─── EXCERPTED DATA
(* ===== verification/Scheduler.v ===== *)
(** * Task scheduling ([src/vgen/gateway/repository.py], "tasks/leases")

    Candidate selection, reservation and lease expiry, rekey commands, and the
    life cycle of a task up to its lease: prepare, commit, lease, heartbeat,
    cancel, retry and rekey.  Each operation is the whole repository method:
    its guards, its statements in order, and its transaction boundary. *)

From S2P Require Import Prelude Python Errors Schema Store Access Metadata Diagnostics.
From S2P Require Import Capability.

Open Scope Z_scope.

(** ** State sets of the SQL conditions *)

Definition task_reservable (s : task_state) : bool :=
  match s with TPrepared | TCommitted | TQueued | TRekeyRequired => true | _ => false end.
Definition task_waiting (s : task_state) : bool :=
  match s with TCommitted | TQueued => true | _ => false end.
Definition task_executing (s : task_state) : bool :=
  match s with TReserved | TRunning => true | _ => false end.
Definition task_terminal (s : task_state) : bool :=
  match s with TSucceeded | TFailed | TCancelled | TExpired => true | _ => false end.
Definition attempt_active (s : attempt_state) : bool :=
  match s with AReserved | ALeased | ARunning => true | _ => false end.
Definition attempt_executing (s : attempt_state) : bool :=
  match s with ALeased | ARunning => true | _ => false end.
Definition attempt_unstarted (s : attempt_state) : bool :=
  match s with AReserved | ALeased => true | _ => false end.
Definition job_blocks_scheduling (s : job_state) : bool :=
  match s with MQueued | MLeased | MRunning | MRestarting => true | _ => false end.
Definition job_active (s : job_state) : bool :=
  match s with MAwaitingUpload => true | _ => job_blocks_scheduling s end.
Definition job_leased (s : job_state) : bool :=
  match s with MLeased | MRunning | MRestarting => true | _ => false end.

(** [x > t] and [x <= t] on a nullable column: NULL satisfies neither. *)
Definition after (x : option Z) (t : Z) : bool :=
  match x with Some x => t <? x | None => false end.
Definition until (x : option Z) (t : Z) : bool :=
  match x with Some x => x <=? t | None => false end.

(** [x IS NOT NULL]. *)
Definition is_some {A} (x : option A) : bool := match x with Some _ => true | None => false end.

(** ** Candidate workers *)

(** A row of the [workers JOIN worker_allocations] queries. *)
Record candidate := MkCandidate {
  c_worker : worker_row;
  c_allocation : allocation_row;
  c_queued_load : Z
}.

Definition has_blocking_job (d : db) (worker_id : string) : bool :=
  existsb (fun j => (mj_worker_id j =d worker_id) && job_blocks_scheduling (mj_state j))
          (worker_maintenance_jobs d).

(** The [WHERE] clause shared by the candidate queries. *)
Definition schedulable (d : db) (pool_id executor_type : string) (stamp : Z)
    (w : worker_row) (a : allocation_row) : bool :=
  (al_worker_id a =d w_id w) && (al_pool_id a =d pool_id) && (al_status a =d AlActive) &&
  is_some (al_allocation_proof a) && (w_status w =d WActive) &&
  negb (has_blocking_job d (w_id w)) && (w_executor_type w =d executor_type) &&
  after (w_last_seen_at w) (stamp - WORKER_ONLINE_WINDOW_SECONDS).

(** Active attempts of a worker whose task reservation has not lapsed. *)
Definition reserved_load (d : db) (worker_id : string) (stamp : Z) : Z :=
  count (fun a => (a_worker_id a =d worker_id) && attempt_active (a_state a) &&
           match find_by t_id (a_task_id a) (tasks d) with
           | Some t => match t_reservation_expires_at t with
                       | None => true
                       | Some x => stamp <? x
                       end
           | None => false
           end) (task_attempts d).

Definition queued_load (d : db) (worker_id : string) : Z :=
  count (fun a => (a_worker_id a =d worker_id) && attempt_active (a_state a)) (task_attempts d).

(** The pairs of the join that satisfy [p]. *)
Definition join_candidates (d : db) (p : worker_row -> allocation_row -> bool) : list candidate :=
  List.flat_map (fun w =>
    List.map (fun a => MkCandidate w a (queued_load d (w_id w)))
      (select (p w) (worker_allocations d))) (workers d).

Definition last_seen (w : worker_row) : Z :=
  match w_last_seen_at w with Some x => x | None => 0 end.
──────
[EXERCISE REQUIREMENTS] In full and without alteration, reproduce the records above.

[TASK RESULT]
(* ===== verification/Scheduler.v ===== *)
(** * Task scheduling ([src/vgen/gateway/repository.py], "tasks/leases")

    Candidate selection, reservation and lease expiry, rekey commands, and the
    life cycle of a task up to its lease: prepare, commit, lease, heartbeat,
    cancel, retry and rekey.  Each operation is the whole repository method:
    its guards, its statements in order, and its transaction boundary. *)

From S2P Require Import Prelude Python Errors Schema Store Access Metadata Diagnostics.
From S2P Require Import Capability.

Open Scope Z_scope.

(** ** State sets of the SQL conditions *)

Definition task_reservable (s : task_state) : bool :=
  match s with TPrepared | TCommitted | TQueued | TRekeyRequired => true | _ => false end.
Definition task_waiting (s : task_state) : bool :=
  match s with TCommitted | TQueued => true | _ => false end.
Definition task_executing (s : task_state) : bool :=
  match s with TReserved | TRunning => true | _ => false end.
Definition task_terminal (s : task_state) : bool :=
  match s with TSucceeded | TFailed | TCancelled | TExpired => true | _ => false end.
Definition attempt_active (s : attempt_state) : bool :=
  match s with AReserved | ALeased | ARunning => true | _ => false end.
Definition attempt_executing (s : attempt_state) : bool :=
  match s with ALeased | ARunning => true | _ => false end.
Definition attempt_unstarted (s : attempt_state) : bool :=
  match s with AReserved | ALeased => true | _ => false end.
Definition job_blocks_scheduling (s : job_state) : bool :=
  match s with MQueued | MLeased | MRunning | MRestarting => true | _ => false end.
Definition job_active (s : job_state) : bool :=
  match s with MAwaitingUpload => true | _ => job_blocks_scheduling s end.
Definition job_leased (s : job_state) : bool :=
  match s with MLeased | MRunning | MRestarting => true | _ => false end.

(** [x > t] and [x <= t] on a nullable column: NULL satisfies neither. *)
Definition after (x : option Z) (t : Z) : bool :=
  match x with Some x => t <? x | None => false end.
Definition until (x : option Z) (t : Z) : bool :=
  match x with Some x => x <=? t | None => false end.

(** [x IS NOT NULL]. *)
Definition is_some {A} (x : option A) : bool := match x with Some _ => true | None => false end.

(** ** Candidate workers *)

(** A row of the [workers JOIN worker_allocations] queries. *)
Record candidate := MkCandidate {
  c_worker : worker_row;
  c_allocation : allocation_row;
  c_queued_load : Z
}.

Definition has_blocking_job (d : db) (worker_id : string) : bool :=
  existsb (fun j => (mj_worker_id j =d worker_id) && job_blocks_scheduling (mj_state j))
          (worker_maintenance_jobs d).

(** The [WHERE] clause shared by the candidate queries. *)
Definition schedulable (d : db) (pool_id executor_type : string) (stamp : Z)
    (w : worker_row) (a : allocation_row) : bool :=
  (al_worker_id a =d w_id w) && (al_pool_id a =d pool_id) && (al_status a =d AlActive) &&
  is_some (al_allocation_proof a) && (w_status w =d WActive) &&
  negb (has_blocking_job d (w_id w)) && (w_executor_type w =d executor_type) &&
  after (w_last_seen_at w) (stamp - WORKER_ONLINE_WINDOW_SECONDS).

(** Active attempts of a worker whose task reservation has not lapsed. *)
Definition reserved_load (d : db) (worker_id : string) (stamp : Z) : Z :=
  count (fun a => (a_worker_id a =d worker_id) && attempt_active (a_state a) &&
           match find_by t_id (a_task_id a) (tasks d) with
           | Some t => match t_reservation_expires_at t with
                       | None => true
                       | Some x => stamp <? x
                       end
           | None => false
           end) (task_attempts d).

Definition queued_load (d : db) (worker_id : string) : Z :=
  count (fun a => (a_worker_id a =d worker_id) && attempt_active (a_state a)) (task_attempts d).

(** The pairs of the join that satisfy [p]. *)
Definition join_candidates (d : db) (p : worker_row -> allocation_row -> bool) : list candidate :=
  List.flat_map (fun w =>
    List.map (fun a => MkCandidate w a (queued_load d (w_id w)))
      (select (p w) (worker_allocations d))) (workers d).

Definition last_seen (w : worker_row) : Z :=
  match w_last_seen_at w with Some x => x | None => 0 end.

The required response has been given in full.